Chapter 28

Thomas walked around in a stupor, surveying the mess in his house.

It was dark out by the time the forensic people and search team left his property.

Empty-handed. He’d agreed to a DNA swab being taken; it would have looked suspicious if he’d refused.

Maybe he should have checked with his solicitor first. Too late now.

He began to clear up in the kitchen. Then gave up. He was not that domesticated. He’d ring a cleaning company in the morning. He checked Google and found a local place, saved their number and pocketed his phone before heading upstairs.

The bedroom was in chaos. He noticed the specks of blood on the floor.

Must have flown from Sadie’s nose when he’d hit her.

She had provoked him, with her insolent face and taunts.

She was all about Lily. What about him? He had needs and wants, and she had denied him for so long, it was natural that he looked elsewhere.

It was his misfortune that the elsewhere was somewhere too close to home.

Now he was in the shit with the guards. He’d been careful.

Pay-as-you-go phone. Burner. Whatever. His lover had bought it for him.

That caused a stab of concern. Would she have kept the receipt?

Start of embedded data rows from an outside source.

Definition GatekeeperRegistryEvent_topic : Topic := bytes_of_string "^cyrux/registry/gk_event".

(** ** pallets/cyrux/src/mq.rs *)
Module MqT.

Inductive Error := BadSender | BadSequence | BadDestination.

Record Store := mkStore {
  OffchainIngress : gmap MessageOrigin Z;
  QueuedOutboundMessage : option (list Message);
  OutboundMessages : list Message;
}.

Definition set_OffchainIngress (x : gmap MessageOrigin Z) (r : Store) : Store :=
  mkStore x (QueuedOutboundMessage r) (OutboundMessages r).
Definition set_QueuedOutboundMessage (x : option (list Message)) (r : Store) : Store :=
  mkStore (OffchainIngress r) x (OutboundMessages r).
Definition set_OutboundMessages (x : list Message) (r : Store) : Store :=
  mkStore (OffchainIngress r) (QueuedOutboundMessage r) x.

End MqT.

(** ** pallets/cyrux/src/registry.rs *)
Inductive AttestationProvider := RootProvider | Ias | Dcap.

Section WithConfig.
Context {cfg : Config}.

(** What a worker registers; the legacy form has no [para_id] and no
    [max_consensus_version]. *)
Record WorkerRegistrationInfo := mkWorkerRegistrationInfo {
  wr_version : Z;
  wr_machine_id : bytes;
  wr_pubkey : WorkerPublicKey;
  wr_ecdh_pubkey : EcdhPublicKey;
  wr_genesis_block_hash : H256;
  wr_features : list Z;
  wr_operator : option AccountId;
}.

Record WorkerRegistrationInfoV2 := mkWorkerRegistrationInfoV2 {
  wr_info : WorkerRegistrationInfo;
  para_id : Z;
  max_consensus_version : Z;
}.

Record WorkerEndpointPayload := mkWorkerEndpointPayload {
  ep_pubkey : WorkerPublicKey;
  versioned_endpoints : list bytes;
  signing_time : Z;
}.

Record WorkerInfoV2 := mkWorkerInfoV2 {
  wi_pubkey : WorkerPublicKey;
  wi_ecdh_pubkey : EcdhPublicKey;
  runtime_version : Z;
  last_updated : Z;
  operator : option AccountId;
  attestation_provider : option AttestationProvider;
  confidence_level : Z;
  initial_score : option Z;
  features : list Z;
}.

Definition set_last_updated (x : Z) (r : WorkerInfoV2) : WorkerInfoV2 :=
  mkWorkerInfoV2 (wi_pubkey r) (wi_ecdh_pubkey r) (runtime_version r) x (operator r) (attestation_provider r) (confidence_level r) (initial_score r) (features r).
Definition set_initial_score (x : option Z) (r : WorkerInfoV2) : WorkerInfoV2 :=
  mkWorkerInfoV2 (wi_pubkey r) (wi_ecdh_pubkey r) (runtime_version r) (last_updated r) (operator r) (attestation_provider r) (confidence_level r) x (features r).

End WithConfig.

Module RegistryT.

Inductive Error :=
| CannotHandleUnknownMessage | InvalidSender | InvalidPubKey | MalformedSignature
| InvalidSignatureLength | InvalidSignature | UnknownContract
| InvalidIASSigningCert | InvalidReport | InvalidQuoteStatus | BadIASReport
| OutdatedIASReport | UnknownQuoteBodyFormat | InvalidDCAPQuote
| InvalidRuntimeInfoHash | InvalidRuntimeInfo | InvalidInput | InvalidBenchReport
| WorkerNotFound | NoneAttestationDisabled | InvalidGatekeeper | InvalidMasterPubkey
| MasterKeyMismatch | MasterKeyUninitialized | GenesisBlockHashRejected
| GenesisBlockHashAlreadyExists | GenesisBlockHashNotFound | PRuntimeRejected
| PRuntimeAlreadyExists | PRuntimeNotFound | UnknownCluster | NotImplemented
| CannotRemoveLastGatekeeper | MasterKeyInRotation | InvalidRotatedMasterPubkey
| InvalidEndpointSigningTime | NotMigrationRoot | ParachainIdMismatch
| InvalidConsensusVersion | UnsupportedAttestationType.

Inductive Event :=
| GatekeeperAdded (pubkey : WorkerPublicKey)
| GatekeeperRemoved (pubkey : WorkerPublicKey)
| WorkerAdded (pubkey : WorkerPublicKey) (attestation_provider : option AttestationProvider)
    (confidence_level : Z)
| WorkerUpdated (pubkey : WorkerPublicKey) (attestation_provider : option AttestationProvider)
    (confidence_level : Z)
| MasterKeyRotated (rotation_id : Z) (master_pubkey : MasterPublicKey)
| MasterKeyRotationFailed (rotation_lock : option Z) (gatekeeper_rotation_id : Z)
| InitialScoreSet (pubkey : WorkerPublicKey) (init_score : Z)
| MinimumPRuntimeVersionChangedTo (major minor patch : Z)
| PRuntimeConsensusVersionChangedTo (version : Z)
| GatekeeperLaunched.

Would the guards find it? They had nothing to connect him to her except for their suspicions and Sadie’s lies.

Sadie had brought him nothing but trouble from day one.

Her deep depressions and the secrets he’d never been able to unlock.

The shining light had been Lily, until Sadie had tried to turn her against him.

Now both of them were gone and he realised it would all come out. He hadn’t thought it through properly.

The bouncy castle was packed away in the back of his transit van.

Christy Kearney had got it back after it had been forensically examined.

If they’d got DNA from it, he figured it might take them a year to process it all because of the amount of people who had used it.

Then again, the rain might have obliterated most of it.

But he wasn’t savvy enough to know if DNA remained after such a deluge. Not that it mattered.

He had to get to the next house, but his heart wasn’t in it.

Maybe he should just cancel, but then he’d be leaving kids disappointed.

Not that they would have much fun, with all the weather warnings issued.

It was teeming down outside and he wasn’t sure how safe it would be for kids slipping and sliding around a bouncy castle.

Not his problem. He had enough to think about without that.

‘Christy, are you wetting the tea or have you travelled to India to pick the leaves?’

‘Doing it now, Dad.’

‘Taking your time about it, aren’t you?’

‘Be there in a minute.’

‘You said that ten minutes ago. Hurry up now, you thundering eejit.’

The old man’s voice carried through the house like a rusty razor blade, tearing strips off Christy.

He poured the tea into the china teacup that his father insisted kept the beverage warm for longer.

The brew looked stewed and his dad was likely to throw it at him, but in that moment, Christy didn’t care.

He had other worries besides his bed-ridden father.

Worries that a cup of tea could never fix.

His trauma sprang from an old place and it ran deep.

So deep that sometimes he could hear its echo like a drumbeat in his head.

And now it had exploded into the present.